Too often we think in binary terms. We think that sermons are about teaching Scripture, inspiring hope, and inviting people to believe the gospel for the first time or to reaffirm belief for the thousandth time. But when it comes to cultivating a rich spiritual life or nurturing various spiritual disciplines, we think that is the work of a spiritual director or perhaps best fostered in small-group settings. We don’t tend to associate the pulpit with helping people practice the spiritual disciplines of the Christian life.
True, the bifurcation is not total, and there are probably many preachers who bring a kind of spiritual direction into their preaching. But if sermons don’t help us to nurture a more robust prayer life or understand what it means to practice fasting or meditation, we do not necessarily deem that a pulpit deficit. Because practicing various disciplines is often regarded as a somewhat private matter—something between an individual and God—we tend not to connect it with a public venue like the pulpit.
But I suggest that we preachers should do what we can to dispense with this bifurcation. We should want to connect our public preaching with people’s more private acts of devotion and their nurturing of various spiritual disciplines.
In a systematic theology course I took at Calvin Seminary, Neal Plantinga noted that in Paul’s pastoral epistles there is an abiding concern for what we can properly call “spiritual hygiene.” Paul repeatedly uses the Greek word hygiaínō (the root of our English word “hygiene”) in his letters to Timothy and Titus. Sometimes we translate that word as “sound,” as in “sound doctrine,” but Paul is literally talking about “healthy doctrine.” At its core, hygiaínō is about good spiritual health.
In most of life hygiene crops up only in regard to physical matters. When I worked at a Christian mental hospital years ago, one thing we always needed to monitor was a patient’s ADLs— Activities of Daily Living. When a person is clinically depressed or going through some other psychological difficulty, activities such as combing your hair, brushing your teeth, washing your face, and trimming your fingernails are among the first things to go by the wayside. One of the early signs of recovery is that a person starts to pay attention to these ADLs again without needing to be reminded. Good hygiene signals good health, both mentally and physically.

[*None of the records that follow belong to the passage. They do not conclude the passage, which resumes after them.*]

Lemma result_code k imm :
  1 <= k < w -> is_s w imm -> imm <> 0 -> imm <> -1 -> Z.abs imm = 2 ^ k ->
  exists c,
    (if IsDiv i then Some (Srai (Out i) TMP k :: if imm <? 0 then [Neg (Out i) (Out i)] else [])
     else
       mask ←
         (if k <=? 11 then Some [Andi TMP TMP (s32 (s64 (- s64 (2 ^ k))))]
          else
            '(tmp2, available) ← AllocateXRegister (2 ^ 30);
            c ← Li available tmp2 (s64 (- s64 (2 ^ k)));
            Some (c ++ [And TMP TMP tmp2]));
       Some (mask ++ [Sub (Out i) (InAt0 i) TMP])) = Some c /\
    computes (adjustment k ++ c) (result imm).
Proof.
  intros Hk Himm Hnz Hm1 Eabs. rewrite neg_abs_s64 by (destruct riscv_size_cases; lia).
  destruct (riscv_adjustment_correct k Hk) as (Hfa & Hva & Hfra).
  assert (Ha : is_s w (adjusted n k)) by (apply adjusted_is_s; (done || lia)).
  pose proof (result_is_s imm Hnz) as Hres. unfold computes, result, java_div, java_rem in *. destruct (IsDiv i).
  - rewrite (swrap_id w (Z.quot n imm)) in * by ((destruct riscv_size_cases; lia) || by apply quot_is_s).
    pose proof (adjusted_quot n imm k ltac:(lia) Hnz Eabs) as Eq.
    assert (is_s w (Z.shiftr (adjusted n k) k)) as Hsh by (apply is_s_shiftr; (done || lia)).
    eexists. split; [reflexivity|]. split; [|split].
    + apply Forall_app_2; [done|]. unfold Neg. assert (k < 64) by (destruct riscv_size_cases; lia). destruct (imm <? 0); fits.
    + rewrite riscv_exec_app. rewrite Eq in *. unfold Neg. destruct (imm <? 0); cbn [exec exec1];
        rewrite !riscv_read_write_same, ?read_zero, Hva, (size_is_64 _ Hsh) by regs; [|done]. by apply size_is_64.
    + intros. rewrite riscv_exec_app, <- (Hfra r) by done. unfold Neg. destruct (imm <? 0); frame.
  - destruct (mask_code k Hk) as (mask & -> & Hfm & Hm). cbn [mbind option_bind]. eexists. split; [reflexivity|].
    destruct (Hm (exec (adjustment k) s)) as [Hmv Hmfr]. split; [|split].
    + apply Forall_app_2; [done|]. apply Forall_app_2; [done|fits].
    + rewrite !riscv_exec_app. cbn [exec exec1]. rewrite riscv_read_write_same by regs.
      rewrite Hmv, Hmfr, Hva, Hfra by regs. fold n. rewrite <- (rem_masked n k imm), lnot_ones in Hres |- * by (done || lia).
      rewrite <- (size_is_64 _ Hres). rewrite <- (swrap_wrap 64 (n - s64 _)), <- wrap_sub_r, wrap_swrap, wrap_sub_r, swrap_wrap by lia.
      done.
    + intros. rewrite !riscv_exec_app. cbn [exec exec1]. rewrite riscv_read_write_other, Hmfr, Hfra by done. done.
Qed.

Lemma riscv_DivRemByPowerOfTwo_correct imm :
  is_s w imm -> imm <> 0 -> imm <> 1 -> imm <> -1 -> IsPowerOfTwo_signed 64 (AbsOrMin 64 imm) = true ->
  exists c, DivRemByPowerOfTwo i initial_scratch_registers imm = Some c /\ computes c (result imm).
Proof.
  intros Himm Hnz H1 H2 Hp2. pose proof riscv_size_cases as Hw.
  destruct (divisor_cases w 64 imm ltac:(lia) Himm Hnz) as [(_ & k & Hk & Ea & Eabs)|[? _]]; [|congruence].
  assert (1 <= k) as Hk1. { destruct (Z.eq_dec k 0) as [->|]; [|lia]. lia. }
  unfold DivRemByPowerOfTwo. rewrite Ea.
  assert (CTZ64 (s64 (2 ^ k)) = Some k) as ->.
  { unfold CTZ64. rewrite wrap_swrap by lia. pose proof (pow2_pos k).
    assert (2 ^ k < 2 ^ 64) by (apply Z.pow_lt_mono_r; lia).
    rewrite wrap_id, CTZ_pow2 by (lia || (unfold is_u; lia)). rewrite (proj2 (Z.eqb_neq _ 0)); [done|].
    intros E. apply (f_equal (wrap 64)) in E. rewrite wrap_swrap, wrap_id in E by (lia || (unfold is_u; lia)).
    change (u64 0) with 0 in E. lia. }
  cbn [mbind option_bind]. rewrite (proj2 (Z.leb_le 1 k)) by lia. cbn [dcheck mbind option_bind].
  destruct initial_allocation as [-> _]. cbn [mbind option_bind].
  rewrite adjustment_emit by lia. cbn [mbind option_bind].
  destruct (result_code k imm) as (c & -> & Hc); [lia|done..|].
  cbn [mbind option_bind]. eexists. split; [reflexivity|]. by rewrite app_assoc.
Qed.

(** *** Division instructions *)

Lemma div_rem_value s1 a b d :
  allocatable (Out i) -> read s1 a = n -> read s1 b = d -> is_s w d -> d <> 0 ->
  read (exec1 (div_rem i a b) s1) (Out i) = result d.
Proof.
  intros Ho Ea Eb Hd Hnz. pose proof (size_is_64 _ (result_is_s d Hnz)) as E64. rewrite <- E64.
  unfold div_rem, result, size, java_div, java_rem in *.
  destruct (IsDiv i), (is_long i); cbn [negb exec1]; rewrite riscv_read_write_same, Ea, Eb by regs;
    unfold div_value, rem_value; rewrite ?(swrap_id 32 n), ?(swrap_id 32 d) by (done || lia);
    rewrite ?(proj2 (Z.eqb_neq d 0)) by done; try done.
  f_equal. apply swrap_id; [lia|]. by apply rem_is_s.
Qed.
(** A new table. *)
Lemma Initialize_sim kind max_count :
  kind = kGlobal \/ kind = kWeakGlobal -> 0 <= max_count <= 2 ^ 24 ->
  exists t0 t l, IndirectReferenceTable_new kind = Some t0 /\ Initialize W t0 max_count true = Some (t, true) /\
    max_count <= max_entries_ t /\ sim kind (max_entries_ t) t l 0 ∅.
Proof.
  intros Hk Hc. change (2 ^ 24) with 16777216 in Hc.
  assert (2 ^ 32 <= 2 ^ W) as HpW by (apply Z.pow_le_mono_r; lia). change (2 ^ 32) with 4294967296 in HpW.
  exists (mk_Table None kind 0 0 0). unfold Initialize. change (kMaxTableSizeInBytes / kIrtEntrySize) with 16777216.
  rewrite (proj2 (Z.leb_le max_count _)) by lia. cbn [dcheck mbind option_bind negb].
  change kPageSize with (2 ^ 12). change kIrtEntrySize with 8.
  rewrite RoundUp_spec by (change (2 ^ 12) with 4096; lia). change (2 ^ 12) with 4096.
  set (max := (max_count * 8 + 4096 - 1) / 4096 * 4096 / 8).
  assert (max_count <= max <= 16777216 /\ max mod 512 = 0) as [Hmax Hpg] by (unfold max; lia).
  set (l := replicate (Z.to_nat max) (mk_IrtEntry 0 0)).
  assert (Hz : forall i e, aread l i = Some e -> e = mk_IrtEntry 0 0).
  { intros i e He. pose proof (aread_inv _ _ _ He). rewrite aread_lookup in He by lia.
    by apply lookup_replicate in He as [-> _]. }
  eexists _, l. split; [by destruct Hk as [-> | ->]|]. split; [done|]. cbn [max_entries_]. split; [lia|].
  split; [|split; [|done]].
  - constructor; cbn [table_ kind_ top_index_ max_entries_ current_num_holes_]; try done.
    + unfold l. rewrite length_replicate. lia.
    + change (2 ^ 24) with 16777216. lia.
    + lia.
    + by apply Forall_replicate.
    + by intros i e _ ->%Hz.
  - intros iref obj. rewrite lookup_empty. split; [done|]. by intros (i & e & ->%Hz & <- & Hn & _).
Qed.

(** C19: The table of global references implements a finite map from references
    to objects.  For every kind, size and sequence of operations on a new
    table: [Add] returns a reference that is not live, not null and of the
    table's kind, and fails only after at least as many additions as the table
    has slots; [Remove] deletes exactly the live references and refuses every
    other one, or aborts if CheckJNI is off; [Get], [Update] and
    [IsValidReference] look a reference up by its low 37 bits, which are all of
    them for 32-bit pointers: they act on the object of the live reference with
    these bits, and abort or answer false if there is none; the collector visits
    the object of every live reference exactly once. *)
Theorem global_table_refines kind max_count ops :
  kind = kGlobal \/ kind = kWeakGlobal -> 0 <= max_count <= 2 ^ 24 -> Forall op_ok ops ->
  exists t0 t, IndirectReferenceTable_new kind = Some t0 /\ Initialize W t0 max_count true = Some (t, true) /\
    max_count <= max_entries_ t /\ spec_runs kind (max_entries_ t) (mk_spec 0 ∅) ops (runs t ops).
Proof.
  intros Hk Hc Hok. destruct (Initialize_sim kind max_count Hk Hc) as (t0 & t & l & H1 & H2 & H3 & Hsim).
  exists t0, t. split; [done|]. split; [done|]. split; [done|]. by apply (runs_sim _ _ _ l).
Qed.

(** ** Stale references *)

(** A table that operations on a new table lead to. *)
Definition reachable (kind : IndirectRefKind) (t : IndirectReferenceTable) : Prop :=
  exists max_count t0 t1 ops, 0 <= max_count <= 2 ^ 24 /\ IndirectReferenceTable_new kind = Some t0 /\
    Initialize W t0 max_count true = Some (t1, true) /\ Forall op_ok ops /\ exec t1 ops = Some t.

Lemma reachable_sim kind t : reachable kind t -> exists max l a m, sim kind max t l a m.
Proof.
  intros (max_count & t0 & t1 & ops & Hc & H0 & H1 & Hok & He).
  assert (kind = kGlobal \/ kind = kWeakGlobal) as Hk by (destruct kind; try done; auto).
  destruct (Initialize_sim kind max_count Hk Hc) as (t0' & t1' & l & H0' & H1' & _ & Hsim).
  rewrite H0 in H0'. injection H0' as <-. rewrite H1 in H1'. injection H1' as <-.
  exists (max_entries_ t1). by apply (exec_sim _ _ t1 l 0 ∅ ops).
Qed.

Definition count_adds (ops : list op) : Z := zlength (filter (fun o => is_add o = true) ops).

(** Slot [i] was used [c] times since it was cleared with serial number [s]. *)
Definition uses (l : list IrtEntry) (i s c : Z) : Prop :=
  exists e, aread l i = Some e /\ serial_ e = (s + c) mod 7 /\ (c = 0 -> reference_ e = 0).

Lemma uses_step o l l' i s c :
  Forall serial_ok l -> slots o l l' -> 0 <= c -> uses l i s c ->
  exists c', uses l' i s c' /\ c <= c' <= c + (if is_add o then 1 else 0).
Proof.
  intros Hser Hsl Hc (e & He & Hs & Hz). destruct (Hsl i e He) as (e' & He' & [[H1 H2]|[H1 H2]]).
  - exists c. split; [|destruct (is_add o); lia]. exists e'. split; [done|]. split; [congruence|]. auto.
  - exists (c + 1). rewrite H1. split; [|lia]. exists e'. split; [done|]. split; [|lia].
    pose proof (serials l Hser _ _ He) as [H3 H4]. change kIRTMaxSerial with 7 in H4. rewrite H2. unfold next_serial.
    change kIRTMaxSerial with 7. destruct (Z.eqb_spec (serial_ e + 1) 7); lia.
Qed.

Lemma uses_exec k max t l a m ops t' i s c :
  sim k max t l a m -> Forall op_ok ops -> OpTrim ∉ ops -> exec t ops = Some t' -> 0 <= c -> uses l i s c ->
  exists l' a' m' c', sim k max t' l' a' m' /\ uses l' i s c' /\ c <= c' <= c + count_adds ops.
Proof.
  unfold count_adds. revert t l a m c. induction ops as [|o ops IH]; intros t l a m c Hsim Hok Hnt He Hc Hu; cbn [exec] in He.
  { injection He as <-. exists l, a, m, c. split; [done|]. split; [done|]. cbn. lia. }
  apply Forall_cons in Hok as [Ho Hok]. apply not_elem_of_cons in Hnt as [Hn Hnt].
  pose proof (perform_sim k max t l a m o Hsim Ho) as Hp.
  destruct (perform W check_jni t o) as [[t1 r]|]; [|done].
  destruct Hp as (l1 & a1 & m1 & _ & Hsim1 & Hsl). specialize (Hsl (not_eq_sym Hn)).
  destruct (uses_step o l l1 i s c) as (c1 & Hu1 & Hc1); [apply Hsim|done..|].
  destruct (IH t1 l1 a1 m1 c1 Hsim1 Hok Hnt He ltac:(lia) Hu1) as (l' & a' & m' & c' & Hsim' & Hu' & Hc').
  exists l', a', m', c'. split; [done|]. split; [done|]. rewrite filter_cons.
  destruct (is_add o) eqn:Eo; [rewrite decide_True by done|rewrite decide_False by done]; cbn [length]; lia.
Qed.

(** C20: A deleted global reference is recognized as stale.  After [Remove] has
    deleted a reference, it stays invalid and cannot be deleted again during any
    operations with at most six additions and no [Trim]: the three bits of the
    serial number distinguish seven uses of a slot. *)
Theorem stale_reference_detected kind t iref t1 ops t2 :
  reachable kind t -> is_u W iref -> Remove W check_jni t iref = Some (t1, true) ->
  Forall op_ok ops -> OpTrim ∉ ops -> count_adds ops <= 6 -> exec t1 ops = Some t2 ->
  IsValidReference t2 iref = Some false /\
  (Remove W check_jni t2 iref = Some (t2, false) \/ Remove W check_jni t2 iref = None).
Proof.
  intros Hr Hi HR Hok Hnt Hadds He. apply reachable_sim in Hr as (max & l & a & m & Hsim).
  pose proof Hsim as (Hinv & Hm & Hk & Hmax & Ha). subst kind.
  destruct (m !! iref) as [obj|] eqn:Hl.
  2: { destruct (Remove_dead t l m iref Hinv Hm (proj1 Hi) Hl) as [E|[_ E]]; congruence. }
  destruct (Remove_live t l m iref obj Hinv Hm Hl) as (t' & i & e & E & Hinv' & Hm' & Hread & -> & Hk' & Hmx & Ht).
  rewrite E in HR. injection HR as ->. set (l1 := <[Z.to_nat i := mk_IrtEntry (serial_ e) 0]> l) in *.
  pose proof (serials l (inv_serials _ _ Hinv) _ _ Hread) as [Hs1 Hs2]. change kIRTMaxSerial with 7 in Hs2.
  pose proof (aread_inv _ _ _ Hread) as Hb. pose proof (inv_len _ _ Hinv). pose proof (inv_max _ _ Hinv).
  assert (uses l1 i (serial_ e) 0) as Hu.
  { exists (mk_IrtEntry (serial_ e) 0). split; [unfold l1; rewrite aread_insert by lia; by rewrite Z.eqb_refl|].
    split; [cbn; lia|done]. }
  destruct (uses_exec (kind_ t) max t1 l1 a (delete (ref_of (kind_ t) i (serial_ e)) m) ops t2 i (serial_ e) 0)
    as (l2 & a2 & m2 & c & Hsim2 & (e2 & He2 & Hs & Hz) & Hc);
    [split; [done|]; split; [done|]; split; [done|]; split; [congruence|lia]|done|done|done|lia|done|].
  pose proof Hsim2 as (Hinv2 & Hm2 & Hk2 & _). rewrite <- Hk2 in Hm2.
  destruct (decode_ref_of (kind_ t) i (serial_ e)) as (_ & _ & Hkind & Hpos & Hlow); [unfold is_u; lia|lia|].
  assert (m2 !! ref_of (kind_ t2) i (serial_ e) = None) as Hd.
  { rewrite (maps_slot _ l2 m2 (inv_serials _ _ Hinv2) Hm2 _ _ e2 He2) by lia.
    destruct (Z.eqb_spec (serial_ e) (serial_ e2)); [|done]. rewrite Hz by lia. done. }
  rewrite Hk2 in Hd. split.
  - rewrite (IsValidReference_ok t2 l2 m2); [|done|done| |congruence].
    + by rewrite Hlow, Hd, bool_decide_false by apply is_Some_None.
    + unfold ref_of. destruct (inv_kind _ _ Hinv) as [-> | ->]; cbn; lia.
  - destruct (Remove_dead t2 l2 m2 (ref_of (kind_ t) i (serial_ e)) Hinv2 Hm2 Hpos Hd) as [->|[_ ->]]; auto.
Qed.

(** ** Released pages *)

(** [Trim] and [Add] on a table without references: the new reference is the one
    of the first use of slot 0. *)
Lemma Trim_Add k max t l a m obj :
  sim k max t l a m -> Capacity t = 0 -> 0 < max -> obj <> 0 ->
  exists t1 t2 l2, Trim W t = Some t1 /\ Add W t1 obj = Some (t2, ref_of k 0 1) /\
    sim k max t2 l2 (a + 1) {[ref_of k 0 1 := obj]}.
Proof.
  intros (Hinv & Hm & <- & <- & Ha) Hc Hmax Ho. unfold Capacity in Hc.
  destruct (Trim_ok t l m Hinv Hm) as (t1 & l1 & HT & Hinv1 & Hm1 & Hk1 & Hmx1 & Ht1 & Hzero).
  destruct (Add_slot t1 l1 obj Hinv1 Ho ltac:(lia)) as (t2 & i & e & HA & Hinv2 & He & Hz & Hk2 & Hmx2 & Ht2 & Hi).
  pose proof (aread_inv _ _ _ He). assert (i = 0) as -> by lia. pose proof (Hzero 0 e (or_intror Hc) He) as ->.
  exists t1, t2, (<[Z.to_nat 0 := IrtEntry_Add (mk_IrtEntry 0 0) obj]> l1). split; [done|].
  split; [rewrite HA, Hk1; done|]. split; [done|]. split; [|split; [congruence|split; [congruence|lia]]].
  assert (m = ∅) as ->.
  { apply map_empty. intros r. destruct (m !! r) as [o|] eqn:E; [|done]. apply Hm in E as (j & ej & Hej & <- & Hn & _).
    destruct Hn. pose proof (aread_inv _ _ _ Hej). apply (inv_above _ _ Hinv j); [lia|done]. }
  apply (maps_write _ l1 ∅ (inv_serials _ _ Hinv1) Hm1 0 (mk_IrtEntry 0 0) (IrtEntry_Add (mk_IrtEntry 0 0) obj));
    [done|split; done|done|by left].
Qed.

(** Removing the only reference leaves no entries. *)
Lemma Remove_only k max t l a r obj :
  sim k max t l a {[r := obj]} ->
  exists t' l', Remove W check_jni t r = Some (t', true) /\ sim k max t' l' a ∅ /\ Capacity t' = 0.
Proof.
  intros (Hinv & Hm & <- & <- & Ha).
  destruct (Remove_live t l _ r obj Hinv Hm) as (t' & i & e & HR & Hinv' & Hm' & _ & _ & Hk & Hmx & Ht);
    [apply lookup_singleton_eq|].
  rewrite delete_singleton_eq in Hm'. eexists t', _. split; [done|].
  split; [split; [exact Hinv'|]; split; [done|]; split; [done|]; split; [done|lia]|].
  unfold Capacity. pose proof (inv_top _ _ Hinv') as Htop. destruct (Z.eq_dec (top_index_ t') 0) as [|Hne]; [done|].
  destruct (aread_some (<[Z.to_nat i := mk_IrtEntry (serial_ e) 0]> l) (top_index_ t' - 1)) as [x Hx];
    [pose proof (inv_len _ _ Hinv'); lia|].
  pose proof (inv_last _ _ Hinv' x ltac:(lia) Hx) as Hn.
  assert ((∅ : gmap Z Z) !! ref_of (kind_ t) (top_index_ t' - 1) (serial_ x) = Some (reference_ x)) as E
    by (apply Hm'; by exists (top_index_ t' - 1), x).
  by rewrite lookup_empty in E.
Qed.

(** C40: [Trim] forgets serial numbers.  In every table without entries that
    operations lead to, and for all objects: trim the table, add an object,
    delete its reference, trim again and add another object.  The second
    reference is the first one, so the deleted reference now gives the second
    object. *)
Theorem Trim_reuses_references kind t obj obj' :
  reachable kind t -> Capacity t = 0 -> 0 < max_entries_ t -> obj <> 0 -> obj' <> 0 ->
  exists iref t1 t2 t3 t4 t5, Trim W t = Some t1 /\ Add W t1 obj = Some (t2, iref) /\
    Remove W check_jni t2 iref = Some (t3, true) /\
    Trim W t3 = Some t4 /\ Add W t4 obj' = Some (t5, iref) /\ Get t5 iref = Some obj'.
Proof.
  intros Hr Hc Hmax Ho Ho'. apply reachable_sim in Hr as (max & l & a & m & Hsim).
  pose proof Hsim as (_ & _ & _ & Hmx & _). rewrite Hmx in Hmax.
  destruct (Trim_Add _ _ _ _ _ _ obj Hsim Hc Hmax Ho) as (t1 & t2 & l2 & H1 & H2 & Hsim2).
  destruct (Remove_only _ _ _ _ _ _ _ Hsim2) as (t3 & l3 & H3 & Hsim3 & Hc3).
  destruct (Trim_Add _ _ _ _ _ _ obj' Hsim3 Hc3 Hmax Ho') as (t4 & t5 & l5 & H4 & H5 & Hsim5).
  exists (ref_of kind 0 1), t1, t2, t3, t4, t5. do 5 (split; [done|]).
  destruct Hsim5 as (Hinv & Hm & Hk & _). rewrite <- Hk in *.
  destruct (decode_ref_of (kind_ t5) 0 1) as (_ & _ & _ & Hpos & Hlow); [done|lia|]. unfold Get.
  destruct (checked_entry_live t5 l5 _ _ obj' Hinv Hm Hpos) as (i & e & -> & He & Hobj & _);
    [rewrite Hlow; apply lookup_singleton_eq|].
  cbn [mbind option_bind]. rewrite (GetReference_ok e) by (eapply serials; [apply Hinv|done]). by rewrite Hobj.
Qed.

Disciplines like prayer, meditation, fasting, almsgiving, confession, and service all can improve our spiritual health even as the regular practice of these spiritual ADLs is itself a sign of spiritual well-being. The disciplines are the hygiene practices that aim at wholeness. Despite many of these activities being about as private as brushing your teeth or trimming your nails—we generally don’t expect to see people doing these things in public—they can still be nurtured in the public sphere of worship and certainly through preaching. Though we perhaps cannot practice or even model certain disciplines from the pulpit—Richard Foster lists solitude as a spiritual discipline, for instance, and that is tough to do on a Sunday morning among the gathered congregation—that does not mean those disciplines cannot be pointed to, talked about, and encouraged with biblical backing and support in the preaching moment.
If this is going to happen, however, we preachers need to keep the spiritual disciplines on our homiletical radar so we touch on them regularly, encourage them, and make suggestions for how to do them well. Not every sermon lends itself to a mention of spiritual hygiene, but if we are intentional about it, we might be surprised how many sermons could head in that direction after all. It reminds me of what my colleague Jack Roeda said when he became the pastor of a congregation that celebrated the Lord’s Supper every week. He wondered how every single sermon could possibly always lead to the Table. As it turns out, he discovered, every sermon does this quite naturally! The same may be true of pondering and pointing to the practices of good spiritual hygiene.
But here is another vital thing our preaching can do to keep spiritual disciplines before a congregation: we can routinely frame these activities with the grace of the gospel. This is vital to do as often as possible in preaching because we are all tempted by legalism. We sing “Amazing Grace,” but deep down we figure we are saved through “Trust and Obey,” through what we do and accomplish for a God who is grading us on a curve and admitting into God’s kingdom only those who behave well. Needless to say, as soon as we start to talk about doing certain activities to promote good spiritual hygiene (such as the spiritual disciplines), this tendency to focus on our deeds as entry tickets to heaven is always very close at hand.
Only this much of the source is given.